**What the task asks**
Your answer must consist of exactly the lines below, starting with the line with "Lemma dedup_after_member kept" and going on through the line with "destruct (sort_by_key l)", and nothing else.

**Data to examine**
━━━━━━━━

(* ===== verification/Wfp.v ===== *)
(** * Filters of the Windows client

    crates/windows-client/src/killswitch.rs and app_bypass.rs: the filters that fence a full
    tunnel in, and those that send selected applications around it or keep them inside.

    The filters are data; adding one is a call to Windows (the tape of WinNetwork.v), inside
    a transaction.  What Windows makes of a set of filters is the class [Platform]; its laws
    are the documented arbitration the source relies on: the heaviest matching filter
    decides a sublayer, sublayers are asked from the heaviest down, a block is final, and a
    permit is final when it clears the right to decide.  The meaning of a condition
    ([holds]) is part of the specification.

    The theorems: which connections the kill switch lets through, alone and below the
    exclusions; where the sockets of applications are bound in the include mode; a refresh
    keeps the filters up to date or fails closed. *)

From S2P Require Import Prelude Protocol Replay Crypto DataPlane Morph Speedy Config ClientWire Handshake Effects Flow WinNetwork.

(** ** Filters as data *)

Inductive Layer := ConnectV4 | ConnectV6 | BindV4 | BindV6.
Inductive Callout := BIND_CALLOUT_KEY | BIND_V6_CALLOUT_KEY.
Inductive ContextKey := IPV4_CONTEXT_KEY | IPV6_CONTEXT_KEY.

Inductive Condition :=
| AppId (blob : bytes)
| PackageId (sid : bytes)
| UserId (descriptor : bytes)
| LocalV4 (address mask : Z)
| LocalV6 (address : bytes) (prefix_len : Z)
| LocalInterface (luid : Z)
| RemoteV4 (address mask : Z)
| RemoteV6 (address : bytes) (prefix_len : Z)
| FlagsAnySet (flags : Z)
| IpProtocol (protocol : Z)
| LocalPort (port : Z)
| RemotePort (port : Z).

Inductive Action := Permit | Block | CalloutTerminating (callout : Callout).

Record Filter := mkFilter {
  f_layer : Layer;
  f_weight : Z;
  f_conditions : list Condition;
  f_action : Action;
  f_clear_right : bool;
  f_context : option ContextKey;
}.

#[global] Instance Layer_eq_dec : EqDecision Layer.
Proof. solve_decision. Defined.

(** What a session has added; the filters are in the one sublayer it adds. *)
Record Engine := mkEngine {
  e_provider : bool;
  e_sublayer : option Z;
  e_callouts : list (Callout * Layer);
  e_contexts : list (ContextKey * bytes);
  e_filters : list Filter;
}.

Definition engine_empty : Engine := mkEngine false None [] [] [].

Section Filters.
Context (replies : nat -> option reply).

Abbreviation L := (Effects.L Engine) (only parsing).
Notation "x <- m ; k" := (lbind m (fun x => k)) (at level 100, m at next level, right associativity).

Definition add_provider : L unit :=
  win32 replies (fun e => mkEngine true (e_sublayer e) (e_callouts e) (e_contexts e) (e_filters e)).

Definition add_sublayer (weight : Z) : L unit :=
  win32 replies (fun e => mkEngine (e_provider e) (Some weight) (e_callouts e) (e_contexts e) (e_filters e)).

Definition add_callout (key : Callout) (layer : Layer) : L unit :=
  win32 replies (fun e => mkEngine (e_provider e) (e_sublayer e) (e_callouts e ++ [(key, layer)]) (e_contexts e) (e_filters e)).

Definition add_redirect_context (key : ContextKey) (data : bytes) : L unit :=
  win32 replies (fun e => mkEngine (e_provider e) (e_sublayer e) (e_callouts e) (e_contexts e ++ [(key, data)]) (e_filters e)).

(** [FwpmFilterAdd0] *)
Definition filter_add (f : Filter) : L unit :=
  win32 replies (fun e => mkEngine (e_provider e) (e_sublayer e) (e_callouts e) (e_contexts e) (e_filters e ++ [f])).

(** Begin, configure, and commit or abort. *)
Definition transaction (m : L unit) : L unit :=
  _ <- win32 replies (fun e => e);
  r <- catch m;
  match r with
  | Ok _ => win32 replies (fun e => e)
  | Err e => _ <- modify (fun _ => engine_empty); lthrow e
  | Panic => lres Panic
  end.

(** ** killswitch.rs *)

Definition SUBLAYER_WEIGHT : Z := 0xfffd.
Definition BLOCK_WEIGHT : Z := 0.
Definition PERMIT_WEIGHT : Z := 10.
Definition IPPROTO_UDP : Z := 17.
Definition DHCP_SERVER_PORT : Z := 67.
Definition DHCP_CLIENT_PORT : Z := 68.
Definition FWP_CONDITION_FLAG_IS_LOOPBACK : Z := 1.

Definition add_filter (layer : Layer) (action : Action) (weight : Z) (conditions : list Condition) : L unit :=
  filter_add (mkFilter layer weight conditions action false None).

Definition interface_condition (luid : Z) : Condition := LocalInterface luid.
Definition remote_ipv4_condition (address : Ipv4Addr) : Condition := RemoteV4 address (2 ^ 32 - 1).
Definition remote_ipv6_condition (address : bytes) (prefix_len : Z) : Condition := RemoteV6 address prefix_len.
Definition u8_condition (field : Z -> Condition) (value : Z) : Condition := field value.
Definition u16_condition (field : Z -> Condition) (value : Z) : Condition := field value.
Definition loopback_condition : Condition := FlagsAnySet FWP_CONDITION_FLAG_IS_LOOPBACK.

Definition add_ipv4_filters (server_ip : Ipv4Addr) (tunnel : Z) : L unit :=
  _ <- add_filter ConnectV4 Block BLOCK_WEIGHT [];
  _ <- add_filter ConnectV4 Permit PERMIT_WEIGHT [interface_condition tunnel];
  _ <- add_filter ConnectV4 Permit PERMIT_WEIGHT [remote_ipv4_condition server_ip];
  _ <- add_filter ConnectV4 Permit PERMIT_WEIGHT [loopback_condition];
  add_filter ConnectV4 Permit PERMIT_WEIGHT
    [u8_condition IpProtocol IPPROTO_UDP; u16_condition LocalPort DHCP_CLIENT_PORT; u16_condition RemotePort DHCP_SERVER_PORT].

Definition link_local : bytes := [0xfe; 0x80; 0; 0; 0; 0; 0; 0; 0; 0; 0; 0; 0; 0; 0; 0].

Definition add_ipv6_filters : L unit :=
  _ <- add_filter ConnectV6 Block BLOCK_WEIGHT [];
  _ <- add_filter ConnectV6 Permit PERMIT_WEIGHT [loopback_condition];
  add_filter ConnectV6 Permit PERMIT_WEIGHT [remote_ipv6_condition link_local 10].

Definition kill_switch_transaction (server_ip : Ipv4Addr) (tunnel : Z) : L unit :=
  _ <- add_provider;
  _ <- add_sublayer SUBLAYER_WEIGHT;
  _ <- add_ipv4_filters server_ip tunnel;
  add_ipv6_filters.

━━━━━━━━

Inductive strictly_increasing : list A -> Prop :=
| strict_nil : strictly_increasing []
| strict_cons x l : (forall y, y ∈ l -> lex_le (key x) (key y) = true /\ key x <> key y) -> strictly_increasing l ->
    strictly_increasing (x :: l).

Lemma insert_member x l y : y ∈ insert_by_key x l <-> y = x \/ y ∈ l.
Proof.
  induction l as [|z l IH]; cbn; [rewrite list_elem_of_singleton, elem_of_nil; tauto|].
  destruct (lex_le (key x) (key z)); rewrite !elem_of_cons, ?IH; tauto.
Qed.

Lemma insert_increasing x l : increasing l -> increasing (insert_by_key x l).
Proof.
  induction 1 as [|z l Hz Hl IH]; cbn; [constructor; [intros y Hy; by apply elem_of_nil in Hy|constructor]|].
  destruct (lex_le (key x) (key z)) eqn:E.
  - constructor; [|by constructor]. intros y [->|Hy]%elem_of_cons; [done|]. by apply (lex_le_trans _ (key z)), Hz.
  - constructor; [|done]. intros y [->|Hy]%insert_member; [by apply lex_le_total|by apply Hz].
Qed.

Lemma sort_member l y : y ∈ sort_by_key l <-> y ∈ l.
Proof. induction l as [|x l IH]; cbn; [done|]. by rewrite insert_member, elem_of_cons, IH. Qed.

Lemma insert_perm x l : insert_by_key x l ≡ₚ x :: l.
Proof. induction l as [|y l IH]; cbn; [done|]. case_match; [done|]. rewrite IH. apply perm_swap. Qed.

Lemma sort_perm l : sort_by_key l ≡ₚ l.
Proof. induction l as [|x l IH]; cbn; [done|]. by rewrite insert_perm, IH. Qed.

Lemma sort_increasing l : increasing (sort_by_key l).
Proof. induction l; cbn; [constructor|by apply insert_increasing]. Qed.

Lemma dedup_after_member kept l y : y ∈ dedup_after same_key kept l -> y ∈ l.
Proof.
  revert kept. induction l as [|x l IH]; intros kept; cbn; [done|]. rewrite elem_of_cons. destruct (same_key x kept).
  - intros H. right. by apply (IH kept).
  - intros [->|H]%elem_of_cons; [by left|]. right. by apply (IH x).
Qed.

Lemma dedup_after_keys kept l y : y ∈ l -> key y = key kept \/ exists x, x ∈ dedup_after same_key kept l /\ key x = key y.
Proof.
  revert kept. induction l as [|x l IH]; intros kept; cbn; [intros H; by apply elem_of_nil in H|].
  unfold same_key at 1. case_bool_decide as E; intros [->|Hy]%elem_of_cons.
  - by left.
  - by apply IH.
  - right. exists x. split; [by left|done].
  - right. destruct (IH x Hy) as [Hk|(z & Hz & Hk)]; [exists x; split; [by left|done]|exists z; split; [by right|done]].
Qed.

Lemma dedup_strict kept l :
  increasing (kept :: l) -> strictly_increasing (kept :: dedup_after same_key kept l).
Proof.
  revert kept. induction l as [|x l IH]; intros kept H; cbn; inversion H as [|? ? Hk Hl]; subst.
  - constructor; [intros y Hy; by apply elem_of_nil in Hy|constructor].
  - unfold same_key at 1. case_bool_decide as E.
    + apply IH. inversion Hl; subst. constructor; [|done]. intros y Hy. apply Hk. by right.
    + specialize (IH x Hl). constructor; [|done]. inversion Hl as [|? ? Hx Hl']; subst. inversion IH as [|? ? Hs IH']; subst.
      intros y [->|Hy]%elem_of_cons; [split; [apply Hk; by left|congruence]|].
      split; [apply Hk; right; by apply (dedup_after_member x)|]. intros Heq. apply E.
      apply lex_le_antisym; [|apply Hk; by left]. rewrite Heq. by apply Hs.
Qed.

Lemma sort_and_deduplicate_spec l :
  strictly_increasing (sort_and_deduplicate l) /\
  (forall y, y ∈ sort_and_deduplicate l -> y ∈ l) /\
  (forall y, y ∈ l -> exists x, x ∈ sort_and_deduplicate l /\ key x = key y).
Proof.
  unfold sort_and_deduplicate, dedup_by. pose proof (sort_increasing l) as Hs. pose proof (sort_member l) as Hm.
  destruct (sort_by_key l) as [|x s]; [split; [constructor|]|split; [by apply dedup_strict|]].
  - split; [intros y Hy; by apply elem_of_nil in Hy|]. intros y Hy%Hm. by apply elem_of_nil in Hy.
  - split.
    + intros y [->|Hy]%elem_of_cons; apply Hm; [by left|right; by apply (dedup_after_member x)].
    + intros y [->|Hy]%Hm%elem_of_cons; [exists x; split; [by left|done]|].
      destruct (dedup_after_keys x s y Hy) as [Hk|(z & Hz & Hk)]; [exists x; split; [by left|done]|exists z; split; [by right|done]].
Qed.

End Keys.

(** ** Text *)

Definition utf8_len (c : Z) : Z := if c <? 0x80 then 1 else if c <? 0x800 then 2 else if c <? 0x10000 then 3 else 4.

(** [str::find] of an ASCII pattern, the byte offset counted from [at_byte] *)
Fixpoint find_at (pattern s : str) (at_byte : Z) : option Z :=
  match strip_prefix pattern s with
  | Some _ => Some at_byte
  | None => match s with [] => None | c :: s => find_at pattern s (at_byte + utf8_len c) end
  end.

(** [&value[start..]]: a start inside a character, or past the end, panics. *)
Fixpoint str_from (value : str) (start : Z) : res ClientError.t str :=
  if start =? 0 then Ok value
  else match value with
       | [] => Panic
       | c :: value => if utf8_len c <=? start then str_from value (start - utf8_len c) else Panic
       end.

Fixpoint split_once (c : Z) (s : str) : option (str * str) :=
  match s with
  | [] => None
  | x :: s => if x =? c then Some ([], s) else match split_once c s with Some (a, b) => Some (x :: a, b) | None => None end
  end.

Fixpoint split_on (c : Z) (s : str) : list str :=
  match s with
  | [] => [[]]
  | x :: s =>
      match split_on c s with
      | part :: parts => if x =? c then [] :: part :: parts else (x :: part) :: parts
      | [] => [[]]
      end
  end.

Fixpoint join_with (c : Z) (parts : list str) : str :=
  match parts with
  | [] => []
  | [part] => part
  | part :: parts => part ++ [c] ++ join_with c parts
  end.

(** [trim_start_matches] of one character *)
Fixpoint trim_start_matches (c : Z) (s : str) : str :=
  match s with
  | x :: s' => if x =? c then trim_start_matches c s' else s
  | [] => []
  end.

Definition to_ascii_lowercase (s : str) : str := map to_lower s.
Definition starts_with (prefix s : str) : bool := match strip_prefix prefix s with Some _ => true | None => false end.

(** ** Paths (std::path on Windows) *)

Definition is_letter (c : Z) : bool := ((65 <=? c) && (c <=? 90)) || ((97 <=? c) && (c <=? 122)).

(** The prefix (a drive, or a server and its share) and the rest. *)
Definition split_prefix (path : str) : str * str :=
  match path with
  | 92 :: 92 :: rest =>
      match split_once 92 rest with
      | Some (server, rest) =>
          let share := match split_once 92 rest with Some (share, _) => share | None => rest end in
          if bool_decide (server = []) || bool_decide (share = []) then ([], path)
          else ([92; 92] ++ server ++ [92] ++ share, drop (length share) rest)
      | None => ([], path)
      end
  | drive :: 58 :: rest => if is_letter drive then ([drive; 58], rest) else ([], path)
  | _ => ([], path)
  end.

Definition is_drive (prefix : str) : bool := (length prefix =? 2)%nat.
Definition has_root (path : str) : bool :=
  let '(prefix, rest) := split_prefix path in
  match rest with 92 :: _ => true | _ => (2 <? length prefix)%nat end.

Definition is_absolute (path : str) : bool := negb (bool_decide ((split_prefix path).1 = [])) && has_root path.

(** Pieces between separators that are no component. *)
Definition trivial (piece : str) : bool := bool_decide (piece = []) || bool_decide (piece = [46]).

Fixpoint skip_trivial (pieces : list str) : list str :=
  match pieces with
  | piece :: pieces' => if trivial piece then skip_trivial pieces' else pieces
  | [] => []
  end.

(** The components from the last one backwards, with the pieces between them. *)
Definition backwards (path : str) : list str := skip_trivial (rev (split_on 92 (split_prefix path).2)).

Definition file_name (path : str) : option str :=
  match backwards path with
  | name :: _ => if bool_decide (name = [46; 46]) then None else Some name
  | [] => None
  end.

━━━━━━━━

**Exercise response**
Lemma dedup_after_member kept l y : y ∈ dedup_after same_key kept l -> y ∈ l.
Proof.
  revert kept. induction l as [|x l IH]; intros kept; cbn; [done|]. rewrite elem_of_cons. destruct (same_key x kept).
  - intros H. right. by apply (IH kept).
  - intros [->|H]%elem_of_cons; [by left|]. right. by apply (IH x).
Qed.

Lemma dedup_after_keys kept l y : y ∈ l -> key y = key kept \/ exists x, x ∈ dedup_after same_key kept l /\ key x = key y.
Proof.
  revert kept. induction l as [|x l IH]; intros kept; cbn; [intros H; by apply elem_of_nil in H|].
  unfold same_key at 1. case_bool_decide as E; intros [->|Hy]%elem_of_cons.
  - by left.
  - by apply IH.
  - right. exists x. split; [by left|done].
  - right. destruct (IH x Hy) as [Hk|(z & Hz & Hk)]; [exists x; split; [by left|done]|exists z; split; [by right|done]].
Qed.

Lemma dedup_strict kept l :
  increasing (kept :: l) -> strictly_increasing (kept :: dedup_after same_key kept l).
Proof.
  revert kept. induction l as [|x l IH]; intros kept H; cbn; inversion H as [|? ? Hk Hl]; subst.
  - constructor; [intros y Hy; by apply elem_of_nil in Hy|constructor].
  - unfold same_key at 1. case_bool_decide as E.
    + apply IH. inversion Hl; subst. constructor; [|done]. intros y Hy. apply Hk. by right.
    + specialize (IH x Hl). constructor; [|done]. inversion Hl as [|? ? Hx Hl']; subst. inversion IH as [|? ? Hs IH']; subst.
      intros y [->|Hy]%elem_of_cons; [split; [apply Hk; by left|congruence]|].
      split; [apply Hk; right; by apply (dedup_after_member x)|]. intros Heq. apply E.
      apply lex_le_antisym; [|apply Hk; by left]. rewrite Heq. by apply Hs.
Qed.

Lemma sort_and_deduplicate_spec l :
  strictly_increasing (sort_and_deduplicate l) /\
  (forall y, y ∈ sort_and_deduplicate l -> y ∈ l) /\
  (forall y, y ∈ l -> exists x, x ∈ sort_and_deduplicate l /\ key x = key y).
Proof.
  unfold sort_and_deduplicate, dedup_by. pose proof (sort_increasing l) as Hs. pose proof (sort_member l) as Hm.
  destruct (sort_by_key l) as [|x s]; [split; [constructor|]|split; [by apply dedup_strict|]].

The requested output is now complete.